Available data Block Start

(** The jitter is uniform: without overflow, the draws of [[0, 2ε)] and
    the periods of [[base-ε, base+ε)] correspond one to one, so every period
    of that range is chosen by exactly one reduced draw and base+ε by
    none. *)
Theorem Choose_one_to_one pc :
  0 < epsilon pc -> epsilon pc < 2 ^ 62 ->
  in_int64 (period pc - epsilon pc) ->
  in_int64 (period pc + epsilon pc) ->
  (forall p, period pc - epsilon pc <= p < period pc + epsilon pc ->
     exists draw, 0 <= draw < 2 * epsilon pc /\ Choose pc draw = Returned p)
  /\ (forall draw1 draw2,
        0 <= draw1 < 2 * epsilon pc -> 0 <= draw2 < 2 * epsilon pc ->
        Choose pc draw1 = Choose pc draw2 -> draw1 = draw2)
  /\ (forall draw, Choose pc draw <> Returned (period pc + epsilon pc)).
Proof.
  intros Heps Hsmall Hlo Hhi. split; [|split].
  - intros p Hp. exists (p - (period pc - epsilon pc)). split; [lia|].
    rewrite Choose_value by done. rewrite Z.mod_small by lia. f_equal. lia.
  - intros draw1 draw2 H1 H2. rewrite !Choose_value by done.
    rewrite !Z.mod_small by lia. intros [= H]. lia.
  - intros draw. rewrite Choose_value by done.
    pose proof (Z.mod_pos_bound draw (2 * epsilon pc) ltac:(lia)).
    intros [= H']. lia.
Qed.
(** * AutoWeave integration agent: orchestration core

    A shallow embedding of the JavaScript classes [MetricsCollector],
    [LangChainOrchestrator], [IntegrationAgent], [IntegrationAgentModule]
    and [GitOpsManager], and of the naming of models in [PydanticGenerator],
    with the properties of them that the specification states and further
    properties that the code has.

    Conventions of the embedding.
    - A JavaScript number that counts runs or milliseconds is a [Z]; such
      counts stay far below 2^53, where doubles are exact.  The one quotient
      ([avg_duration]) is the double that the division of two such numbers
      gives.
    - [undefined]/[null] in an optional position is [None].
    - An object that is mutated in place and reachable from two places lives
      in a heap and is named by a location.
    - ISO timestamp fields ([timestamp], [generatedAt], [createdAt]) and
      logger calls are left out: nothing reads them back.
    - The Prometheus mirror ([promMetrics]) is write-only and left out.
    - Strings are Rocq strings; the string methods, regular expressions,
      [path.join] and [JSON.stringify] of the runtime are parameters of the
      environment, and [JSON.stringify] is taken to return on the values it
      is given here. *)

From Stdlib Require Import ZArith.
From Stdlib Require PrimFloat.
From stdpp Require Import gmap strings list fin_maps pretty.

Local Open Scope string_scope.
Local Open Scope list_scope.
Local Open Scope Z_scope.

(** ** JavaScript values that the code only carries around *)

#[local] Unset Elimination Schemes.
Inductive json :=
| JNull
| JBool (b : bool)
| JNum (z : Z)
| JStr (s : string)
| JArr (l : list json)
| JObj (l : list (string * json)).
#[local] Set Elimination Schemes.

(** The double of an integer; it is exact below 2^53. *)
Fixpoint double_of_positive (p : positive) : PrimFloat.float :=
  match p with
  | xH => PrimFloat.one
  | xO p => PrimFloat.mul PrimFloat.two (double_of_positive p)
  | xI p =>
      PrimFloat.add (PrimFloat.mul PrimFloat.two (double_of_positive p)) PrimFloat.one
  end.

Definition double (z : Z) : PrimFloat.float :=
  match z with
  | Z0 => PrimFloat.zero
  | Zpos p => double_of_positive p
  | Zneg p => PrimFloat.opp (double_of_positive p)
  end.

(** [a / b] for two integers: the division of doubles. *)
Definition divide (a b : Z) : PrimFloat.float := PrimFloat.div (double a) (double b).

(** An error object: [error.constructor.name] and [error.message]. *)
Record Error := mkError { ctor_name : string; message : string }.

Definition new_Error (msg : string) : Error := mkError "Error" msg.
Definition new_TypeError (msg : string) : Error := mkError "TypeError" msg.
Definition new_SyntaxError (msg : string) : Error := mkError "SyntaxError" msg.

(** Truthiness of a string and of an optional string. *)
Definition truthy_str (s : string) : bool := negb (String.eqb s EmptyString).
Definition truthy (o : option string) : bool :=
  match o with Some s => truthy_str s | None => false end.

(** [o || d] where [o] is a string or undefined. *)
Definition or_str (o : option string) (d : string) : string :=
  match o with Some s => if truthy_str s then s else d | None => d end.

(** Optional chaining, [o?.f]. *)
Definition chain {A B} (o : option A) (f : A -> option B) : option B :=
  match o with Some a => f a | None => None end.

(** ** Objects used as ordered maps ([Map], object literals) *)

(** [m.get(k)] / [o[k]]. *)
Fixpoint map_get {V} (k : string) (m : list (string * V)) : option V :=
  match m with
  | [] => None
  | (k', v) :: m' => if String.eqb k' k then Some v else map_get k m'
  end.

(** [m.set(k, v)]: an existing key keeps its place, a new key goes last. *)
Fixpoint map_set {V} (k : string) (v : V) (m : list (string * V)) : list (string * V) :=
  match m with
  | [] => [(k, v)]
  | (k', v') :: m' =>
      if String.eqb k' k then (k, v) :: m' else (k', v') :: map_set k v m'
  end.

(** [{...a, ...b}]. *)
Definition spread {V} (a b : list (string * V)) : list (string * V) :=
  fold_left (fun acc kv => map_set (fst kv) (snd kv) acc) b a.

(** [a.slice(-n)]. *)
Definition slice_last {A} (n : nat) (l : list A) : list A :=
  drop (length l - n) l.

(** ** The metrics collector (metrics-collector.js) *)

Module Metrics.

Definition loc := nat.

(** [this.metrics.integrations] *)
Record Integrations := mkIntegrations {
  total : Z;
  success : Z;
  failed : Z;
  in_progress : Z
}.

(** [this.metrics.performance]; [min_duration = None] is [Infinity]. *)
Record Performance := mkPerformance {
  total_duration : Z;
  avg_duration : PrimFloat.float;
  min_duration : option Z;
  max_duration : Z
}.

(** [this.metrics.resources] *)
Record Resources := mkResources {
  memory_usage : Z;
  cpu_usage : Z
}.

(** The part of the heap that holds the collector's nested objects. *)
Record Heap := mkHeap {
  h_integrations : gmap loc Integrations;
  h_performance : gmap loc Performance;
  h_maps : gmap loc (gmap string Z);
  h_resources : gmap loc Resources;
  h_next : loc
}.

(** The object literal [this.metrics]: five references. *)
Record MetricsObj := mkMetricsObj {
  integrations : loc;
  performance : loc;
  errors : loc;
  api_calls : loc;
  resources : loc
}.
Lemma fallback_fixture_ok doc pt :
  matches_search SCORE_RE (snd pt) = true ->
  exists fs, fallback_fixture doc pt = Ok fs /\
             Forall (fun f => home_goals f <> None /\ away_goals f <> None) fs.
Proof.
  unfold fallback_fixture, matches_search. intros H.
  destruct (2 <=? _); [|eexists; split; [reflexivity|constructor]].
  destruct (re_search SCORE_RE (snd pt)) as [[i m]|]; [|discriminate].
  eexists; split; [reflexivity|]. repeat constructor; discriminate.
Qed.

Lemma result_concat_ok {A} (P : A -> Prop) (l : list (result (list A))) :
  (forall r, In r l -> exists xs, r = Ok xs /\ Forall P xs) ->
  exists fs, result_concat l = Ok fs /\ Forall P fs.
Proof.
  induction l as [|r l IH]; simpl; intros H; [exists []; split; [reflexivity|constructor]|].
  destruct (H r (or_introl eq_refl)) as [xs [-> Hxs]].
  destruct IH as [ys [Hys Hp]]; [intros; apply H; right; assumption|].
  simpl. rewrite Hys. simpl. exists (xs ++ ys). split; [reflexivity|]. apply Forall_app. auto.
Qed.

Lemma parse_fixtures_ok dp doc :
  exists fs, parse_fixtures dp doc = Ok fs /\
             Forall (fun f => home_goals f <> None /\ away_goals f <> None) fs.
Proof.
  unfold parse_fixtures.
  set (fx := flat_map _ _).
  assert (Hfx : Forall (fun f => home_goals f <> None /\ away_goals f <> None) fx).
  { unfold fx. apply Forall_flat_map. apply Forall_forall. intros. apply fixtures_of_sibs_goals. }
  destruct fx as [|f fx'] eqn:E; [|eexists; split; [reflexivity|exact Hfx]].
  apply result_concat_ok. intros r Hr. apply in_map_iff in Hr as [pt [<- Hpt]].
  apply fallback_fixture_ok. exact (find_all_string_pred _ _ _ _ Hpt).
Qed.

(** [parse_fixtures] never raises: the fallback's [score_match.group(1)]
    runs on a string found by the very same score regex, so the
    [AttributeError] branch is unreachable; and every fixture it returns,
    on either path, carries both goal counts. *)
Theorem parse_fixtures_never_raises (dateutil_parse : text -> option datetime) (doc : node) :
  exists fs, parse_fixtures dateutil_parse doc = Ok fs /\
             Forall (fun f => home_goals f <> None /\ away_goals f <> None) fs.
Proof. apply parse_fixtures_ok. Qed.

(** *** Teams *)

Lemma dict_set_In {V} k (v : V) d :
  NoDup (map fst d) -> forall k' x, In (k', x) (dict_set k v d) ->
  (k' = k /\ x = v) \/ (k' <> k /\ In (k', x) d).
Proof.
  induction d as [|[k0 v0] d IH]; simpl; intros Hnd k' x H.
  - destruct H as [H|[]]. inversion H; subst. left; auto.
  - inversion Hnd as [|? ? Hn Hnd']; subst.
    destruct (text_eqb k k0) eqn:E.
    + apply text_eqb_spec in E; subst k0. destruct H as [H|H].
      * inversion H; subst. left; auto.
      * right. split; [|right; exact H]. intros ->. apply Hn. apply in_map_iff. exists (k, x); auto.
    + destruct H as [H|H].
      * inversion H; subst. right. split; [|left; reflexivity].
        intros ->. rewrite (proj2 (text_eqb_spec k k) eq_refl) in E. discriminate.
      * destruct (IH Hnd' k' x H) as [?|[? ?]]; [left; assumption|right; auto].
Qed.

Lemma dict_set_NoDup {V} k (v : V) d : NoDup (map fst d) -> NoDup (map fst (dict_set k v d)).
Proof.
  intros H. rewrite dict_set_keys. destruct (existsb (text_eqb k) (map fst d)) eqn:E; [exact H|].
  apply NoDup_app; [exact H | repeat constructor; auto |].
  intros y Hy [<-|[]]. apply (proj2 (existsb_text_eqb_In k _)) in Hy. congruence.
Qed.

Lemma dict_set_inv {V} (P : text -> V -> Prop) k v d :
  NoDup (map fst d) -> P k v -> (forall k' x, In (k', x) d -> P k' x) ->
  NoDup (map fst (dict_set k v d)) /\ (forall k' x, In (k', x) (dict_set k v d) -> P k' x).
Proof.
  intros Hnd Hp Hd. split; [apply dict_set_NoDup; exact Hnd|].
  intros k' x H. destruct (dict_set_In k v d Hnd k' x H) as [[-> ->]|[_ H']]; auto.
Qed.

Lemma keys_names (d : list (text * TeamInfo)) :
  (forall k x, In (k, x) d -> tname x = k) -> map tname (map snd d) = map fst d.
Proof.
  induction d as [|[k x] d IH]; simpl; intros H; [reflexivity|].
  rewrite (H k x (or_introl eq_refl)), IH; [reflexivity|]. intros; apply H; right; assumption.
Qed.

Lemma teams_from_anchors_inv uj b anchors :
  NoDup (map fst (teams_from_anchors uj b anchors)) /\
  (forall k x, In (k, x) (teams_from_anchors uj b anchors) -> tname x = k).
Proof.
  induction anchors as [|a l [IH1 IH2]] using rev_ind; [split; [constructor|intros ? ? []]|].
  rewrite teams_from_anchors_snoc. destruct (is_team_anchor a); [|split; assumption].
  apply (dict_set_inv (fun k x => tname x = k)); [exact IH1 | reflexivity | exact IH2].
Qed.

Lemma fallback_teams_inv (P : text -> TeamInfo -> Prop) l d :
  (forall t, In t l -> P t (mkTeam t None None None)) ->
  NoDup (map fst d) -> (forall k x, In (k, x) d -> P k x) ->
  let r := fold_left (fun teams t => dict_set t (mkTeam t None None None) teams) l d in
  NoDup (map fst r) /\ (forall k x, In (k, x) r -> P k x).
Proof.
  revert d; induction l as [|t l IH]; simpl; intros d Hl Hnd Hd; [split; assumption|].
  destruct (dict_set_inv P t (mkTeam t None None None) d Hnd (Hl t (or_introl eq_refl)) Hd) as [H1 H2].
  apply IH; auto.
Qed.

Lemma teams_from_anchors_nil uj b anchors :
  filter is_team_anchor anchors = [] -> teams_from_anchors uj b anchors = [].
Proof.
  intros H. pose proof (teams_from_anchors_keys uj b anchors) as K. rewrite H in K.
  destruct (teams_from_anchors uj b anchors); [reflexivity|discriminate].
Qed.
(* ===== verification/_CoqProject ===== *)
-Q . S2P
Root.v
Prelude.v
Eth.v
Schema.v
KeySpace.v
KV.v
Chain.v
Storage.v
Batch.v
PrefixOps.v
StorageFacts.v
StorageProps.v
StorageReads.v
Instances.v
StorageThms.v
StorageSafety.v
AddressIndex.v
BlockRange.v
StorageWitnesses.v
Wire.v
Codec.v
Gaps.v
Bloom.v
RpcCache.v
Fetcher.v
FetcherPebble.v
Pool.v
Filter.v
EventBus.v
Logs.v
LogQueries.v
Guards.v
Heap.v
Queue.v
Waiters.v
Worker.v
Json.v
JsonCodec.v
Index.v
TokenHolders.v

Available data Block End

Each line that holds the string "base" is to be copied from the entries above.

▸ **Answer to this exercise**:
    the periods of [[base-ε, base+ε)] correspond one to one, so every period
    of that range is chosen by exactly one reduced draw and base+ε by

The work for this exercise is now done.